Примером обменных протонов, которые обычно исследуются таким способом, являются протоны амидов в основной цепи белка . ^{[ 1 ] [ 2 ] [ 3 ]} Метод дает информацию о доступности растворителя различных частей молекулы и, следовательно, о третичной структуре белка. Теоретическая основа для понимания водородного обмена в белках была впервые описана Каем Ульриком Линдерстрем-Лангом , и он был первым, кто применил обмен H/D для изучения белков. ^{[ 4 ]}

В протонном растворе обменные протоны, например, в гидроксильной или аминной группе, обмениваются протонами с растворителем . Если D ₂ O является растворителем, в эти положения будут включены дейтроны. За реакцией обмена можно следить различными методами (см. «Обнаружение»).
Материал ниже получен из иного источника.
(* ===== verification/PostProtocol.v ===== *)
(** * Mail between machines

    Machines with a post office each, connected by datagram sockets, as a
    transition system: a thread sends or receives, a device polls its socket or
    reports that a packet was sent, the postal worker runs its next piece.  The
    state carries two histories that the code does not have: the messages put on
    the wire to each machine, and the ones taken out of each mailbox.  The theorems
    hold under every interleaving of the pieces. *)

From S2P Require Import Prelude Lists NetworkDev PostOffice.

Local Open Scope Z_scope.

Module Mailing.
Import Network Post.

(** ** Messages *)

Record Msg := mkMsg { m_machine : Z; m_reply : Z; m_box : Z; m_text : list Z }.

(** The message in a packet with header [h]. *)
Definition msg_of (h : PacketHeader) (payload : list Z) : Msg :=
  let mh := mail_of_bytes payload in
  mkMsg (from h) (mfrom mh) (mto mh) (slice payload (Z.to_nat MailHeaderSize) (Z.to_nat (mlength mh))).
Definition msg_of_packet (bs : list Z) : Msg := msg_of (header_of_bytes bs) (payload_of bs).
Definition msg_of_mail (m : Mail) : Msg :=
  mkMsg (from (pktHdr m)) (mfrom (mailHdr m)) (mto (mailHdr m)) (take (Z.to_nat (mlength (mailHdr m))) (data m)).

(** A payload that the post office of [nb] boxes takes. *)
Definition mail_ok (nb : Z) (h : PacketHeader) (payload : list Z) : Prop :=
  let mh := mail_of_bytes payload in
  0 <= mto mh < nb /\ 0 <= mlength mh <= MaxMailSize /\ MailHeaderSize + mlength mh <= Z.of_nat (length payload).

Lemma mail_of_bytes_app p rest : 12 <= Z.of_nat (length p) -> mail_of_bytes (p ++ rest) = mail_of_bytes p.
Proof. intros H. unfold mail_of_bytes, header_of_bytes. by rewrite !slice_app_left by lia. Qed.

(** The buffer of the postal worker is longer than the payload in it. *)
Lemma msg_of_app nb h p rest : mail_ok nb h p -> msg_of h (p ++ rest) = msg_of h p /\ mail_ok nb h (p ++ rest).
Proof.
  intros (Hto & Hl & Hp). unfold msg_of, mail_ok, MailHeaderSize in *.
  rewrite mail_of_bytes_app by lia. split; [f_equal; apply slice_app_left; lia|]. rewrite length_app. lia.
Qed.

(** ** Mailboxes *)

Section boxes.
Context `{HA : LinkedList.HeapAlloc}.

Definition mail_fine (m : Mail) : Prop := 0 <= mlength (mailHdr m) <= MaxMailSize /\ Z.of_nat (length (data m)) = MaxMailSize.

(** The mails of a mailbox, oldest first. *)
Definition box_rep (b : MailBox) (ms : list Mail) : Prop :=
  exists addrs ptrs, LinkedList.rep (SynchList.elems (messages b)) (SynchList.list_ (messages b)) addrs (pair 0 <$> ptrs) /\
    NoDup ptrs /\ Forall (fun p => 0 < p < nextmail b) ptrs /\ 0 < nextmail b /\
    Forall2 (fun p m => mails b !! p = Some m /\ mail_fine m) ptrs ms.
Поскольку этот обмен является равновесной реакцией, молярное количество дейтерия должно быть большим по сравнению с обмениваемыми протонами субстрата. Например, дейтерий добавляется к белку в H ₂ O путем разбавления раствора H ₂ O D ₂ O (например, в десять раз). Обычно обмен осуществляется при физиологическом pH (7,0–8,0), когда белки находятся в наиболее нативном ансамбле конформационных состояний. ^{[ 5 ] [ 6 ]}

Реакция обмена H/D также может катализироваться кислотными, щелочными или металлическими катализаторами, такими как платина. Для амидных атомов водорода основной цепи белков минимальная скорость обмена происходит в среднем при pH примерно 2,6. Выполняя обмен при нейтральном pH, а затем быстро изменяя pH, скорость обмена водородов основной цепи амида можно резко замедлить или погасить . Значение pH, при котором реакция гасится, зависит от метода анализа. Для обнаружения методом ЯМР pH можно повысить примерно до 4,0–4,5. Для обнаружения масс-спектрометрией pH понижают до минимума обменной кривой, pH 2,6. В самом простом эксперименте реакции дают возможность протекать в течение установленного времени, прежде чем она будет погашена.
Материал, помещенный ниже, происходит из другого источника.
Lemma background_frame s s' : background s s' ->
  sent s' = sent s /\ recvd s' = recvd s /\ forall a, is_Some (nodes s !! a) -> is_Some (nodes s' !! a).
Proof. intros []; (split; [done|]; split; [done|]; intros b Hb; cbn; rewrite lookup_insert_is_Some; destruct (decide (a = b)); tauto). Qed.

Lemma shut_down_Inv s a nd : Inv nb reliability s -> nodes s !! a = Some nd -> Inv nb reliability (shut_down s a nd).
Proof.
  intros HI Ha b ndb Hb. cbn in Hb. apply lookup_delete_Some in Hb as [Hne Hb]. destruct (HI a nd Ha) as (qa & _ & I).
  destruct (HI b ndb Hb) as (q & Hq & Ib). exists q. split; [|exact Ib]. unfold shut_down, Network_destroy. cbn [wire].
  destruct (i_addr _ _ _ _ _ _ _ I) as (_ & Eid & _). rewrite Eid. by rewrite (proj2 (so_unlink_ok (wire s) a)).
Qed.

(** ** The invariant *)

Context (x y : Z) (Hxy : x <> y) (Hx : is_s32 x) (Hy : is_s32 y) (Hnb : 2 <= nb < 2 ^ 31).
Context (Hfarx : far x = y) (Hfary : far y = x).

Definition pair_ (a : Z) : Prop := a = x \/ a = y.

(** The two messages of machine [a]. *)
Definition hello_msg (a : Z) : Msg := mkMsg a 1 0 data.
Definition ack_msg (a : Z) : Msg := mkMsg a 1 1 ack.

Definition replied (l : loc) : bool := match l with Sending2 | Ready1 | Finishing | Halted => true | _ => false end.
Definition over (l : loc) : bool := match l with Finishing | Halted => true | _ => false end.

(** The lines that a machine has printed when it is at [l]. *)
Definition lines (a : Z) (l : loc) : list (list Z * Z * Z) :=
  match l with
  | Before1 | Sending1 | Ready0 => []
  | Before2 | Sending2 | Ready1 => [(hello, far a, 1)]
  | Finishing | Halted => [(hello, far a, 1); (got_it, far a, 1)]
  end.

Record task_ok (a : Z) (t : task) : Prop := {
  k_output : output t = lines a (at_loc t);
  k_buffer : Z.of_nat (length (tbuffer t)) = MaxMailSize;
  k_out : at_loc t <> Before1 -> mfrom (outMailHdr t) = 1;
  k_in : at_loc t = Before2 -> from (inPktHdr t) = far a /\ mfrom (inMailHdr t) = 1 }.

Definition sent_ok (ts : tasks) (a : Z) (m : Msg) : Prop :=
  m = hello_msg (far a) \/ (m = ack_msg (far a) /\ exists t, ts !! far a = Some t /\ replied (at_loc t) = true).

Record machine_ok s (ts : tasks) (a : Z) : Prop := {
  o_sent : forall m, m ∈ sent s a -> sent_ok ts a m;
  o_task : exists t, ts !! a = Some t /\ task_ok a t /\ (at_loc t <> Halted -> is_Some (nodes s !! a)) /\
             (over (at_loc t) = true -> exists t', ts !! far a = Some t' /\ replied (at_loc t') = true) }.

Definition TInv (c : world W * tasks) : Prop := Inv nb reliability c.1 /\ forall a, pair_ a -> machine_ok c.1 c.2 a.

Lemma far_pair a : pair_ a -> pair_ (far a) /\ far a <> a /\ far (far a) = a /\ is_s32 a.
Proof. intros [-> | ->]; rewrite ?Hfarx, ?Hfary, ?Hfarx, ?Hfary; unfold pair_; split_and!; auto. Qed.

Lemma pair_cases a b : pair_ a -> pair_ b -> b = a \/ b = far a.
Proof. intros [-> | ->] [-> | ->]; rewrite ?Hfarx, ?Hfary; auto. Qed.

(** A machine moves on, and may have put a message on the wire to the other one. *)
Lemma machine_ok_moves s s' ts a t t' :
  (forall b, pair_ b -> machine_ok s ts b) -> pair_ a -> ts !! a = Some t -> task_ok a t' ->
  (forall b, is_Some (nodes s !! b) -> b <> a \/ at_loc t' <> Halted -> is_Some (nodes s' !! b)) ->
  (at_loc t = Halted -> at_loc t' = Halted) ->
  (replied (at_loc t) = true -> replied (at_loc t') = true) ->
  (over (at_loc t') = true -> exists t2, ts !! far a = Some t2 /\ replied (at_loc t2) = true) ->
  sent s' a = sent s a ->
  (forall m, m ∈ sent s' (far a) -> m ∈ sent s (far a) \/ sent_ok (<[a := t']> ts) (far a) m) ->
  forall b, pair_ b -> machine_ok s' (<[a := t']> ts) b.
Proof.
  intros Hok Ha Et Ht' Hnodes Hhalt Hrep Hover Hsa Hsf b Hb. destruct (far_pair a Ha) as (Hfa & Hne & Hff & _).
  assert (Hkeep : forall c, (exists t2, ts !! c = Some t2 /\ replied (at_loc t2) = true) ->
    exists t2, <[a := t']> ts !! c = Some t2 /\ replied (at_loc t2) = true).
  { intros c (t2 & E2 & R2). destruct (decide (c = a)) as [->|Hca]; [|exists t2; by rewrite lookup_insert_ne].
    exists t'. rewrite lookup_insert_eq. split; [done|]. apply Hrep. congruence. }
  assert (Hsent : forall m, sent_ok ts b m -> sent_ok (<[a := t']> ts) b m).
  { intros m [Hm|[Hm Hr]]; [by left|right]. split; [done|]. by apply Hkeep. }
  destruct (Hok b Hb) as [Hs (tb & Etb & Htb & Hnb' & Hob)]. destruct (pair_cases a b Ha Hb) as [->| ->].
  - split.
    + intros m Hm. rewrite Hsa in Hm. by apply Hsent, Hs.
    + exists t'. rewrite lookup_insert_eq. split; [done|]. split; [done|]. split.
      * intros Hh. apply Hnodes; [|by right]. apply Hnb'. assert (tb = t) as -> by congruence. intros E. by apply Hh, Hhalt.
      * intros Ho. apply Hkeep, Hover, Ho.
  - split.
    + intros m Hm. destruct (Hsf m Hm) as [Hm'|Hm']; [by apply Hsent, Hs|done].
    + exists tb. rewrite lookup_insert_ne by done. split; [done|]. split; [done|]. split.
      * intros Hh. apply Hnodes; [by apply Hnb'|by left].
      * intros Ho. by apply Hkeep, Hob.
Qed.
Характер дейтерирования молекулы, подвергшейся обмену H/D, может поддерживаться в апротонной среде. Однако некоторые методы анализа дейтерирования таких молекул, как белки, выполняются в водном растворе, а это означает, что обмен будет продолжаться с медленной скоростью даже после прекращения реакции. Нежелательный дейтерий-водородный обмен называется обратным обменом , и для его устранения были разработаны различные методы.

Обмен H–D первоначально был измерен отцом водородного обмена Каем Ульриком Линдерстрем-Лангом с использованием трубок с градиентом плотности. В настоящее время обмен H–D в первую очередь контролируется методами: ЯМР-спектроскопии , масс-спектрометрии и нейтронной кристаллографии . Каждый из этих методов имеет свои преимущества и недостатки.
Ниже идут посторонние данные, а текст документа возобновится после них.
(** * MultiRaft: the replication engine and the key-value layer

    A shallow embedding of the Go sources of the Raft node
    (append-entries sender, reply processor, commit advancement,
    receiver, submit interface, applier, log abstraction) and of the
    key-value server built on it, with the properties of the design
    document stated and settled against that embedding.

    Conventions.
    - A Go [int] / [int64] is a [Z]; additions and subtractions wrap
      around at 64 bits ([GoInt.add], [GoInt.sub]).
    - A method with a pointer receiver is a computation in the monad
      [M S], a state monad over the receiver [S] in which a run either
      yields a value or panics; the state reached at the panic is kept,
      as deferred calls and callers of a Go program observe it.
    - A slice is a [list]; its capacity is taken to be its length, so
      re-slicing past the length panics.
    - The node mutex is not modelled: every function below is one
      critical section of the source and runs atomically. *)

From Stdlib Require Import ZArith Lia QArith.
From stdpp Require Import base list gmap strings.

Open Scope Z_scope.

(** ** Go integers *)

Module GoInt.
Definition min_int : Z := - 2 ^ 63.
Definition max_int : Z := 2 ^ 63 - 1.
водорода и дейтерия Ядра сильно различаются по своим магнитным свойствам. Таким образом, их можно различить с помощью ЯМР-спектроскопии . Дейтроны не будут наблюдаться в ¹ Спектр ЯМР Н, и наоборот, протоны не будут наблюдаться в ² Спектр ЯМР 1Н. Если малые сигналы наблюдаются в ¹ Спектр ЯМР H сильно дейтерированного образца, их называют остаточными сигналами. Их можно использовать для расчета уровня дейтерирования в молекуле. Аналогичные сигналы не наблюдаются в ² Спектры ЯМР 1H из-за низкой чувствительности этого метода по сравнению с ¹ Х-анализ. Дейтроны обычно демонстрируют химические сдвиги, очень похожие на аналогичные им протоны. Анализ через ¹³ Также возможна спектроскопия ЯМР С: различные значения спина водорода ( ¹ / ₂ ), а дейтерий (1) приводит к различной кратности расщепления. ЯМР-спектроскопию можно использовать для определения сайт-специфического дейтерирования молекул.

Другой метод использует спектры HSQC. Обычно спектры HSQC регистрируются в несколько моментов времени, пока водород обменивается с дейтерием. Поскольку эксперимент HSQC специфичен для водорода, сигнал будет экспоненциально затухать по мере обмена водорода. Тогда можно подогнать к данным экспоненциальную функцию и получить константу обмена. Этот метод дает специфичную для остатков информацию для всех остатков в белке одновременно. ^{[ 7 ] [ 8 ]} Основным недостатком является то, что он требует предварительного определения спектра рассматриваемого белка. Это может быть очень трудоемким и обычно ограничивает метод белками размером менее 25 кДа . Поскольку запись спектра HSQC занимает от нескольких минут до нескольких часов, амиды, которые быстро обмениваются, должны измеряться с использованием других последовательностей импульсов.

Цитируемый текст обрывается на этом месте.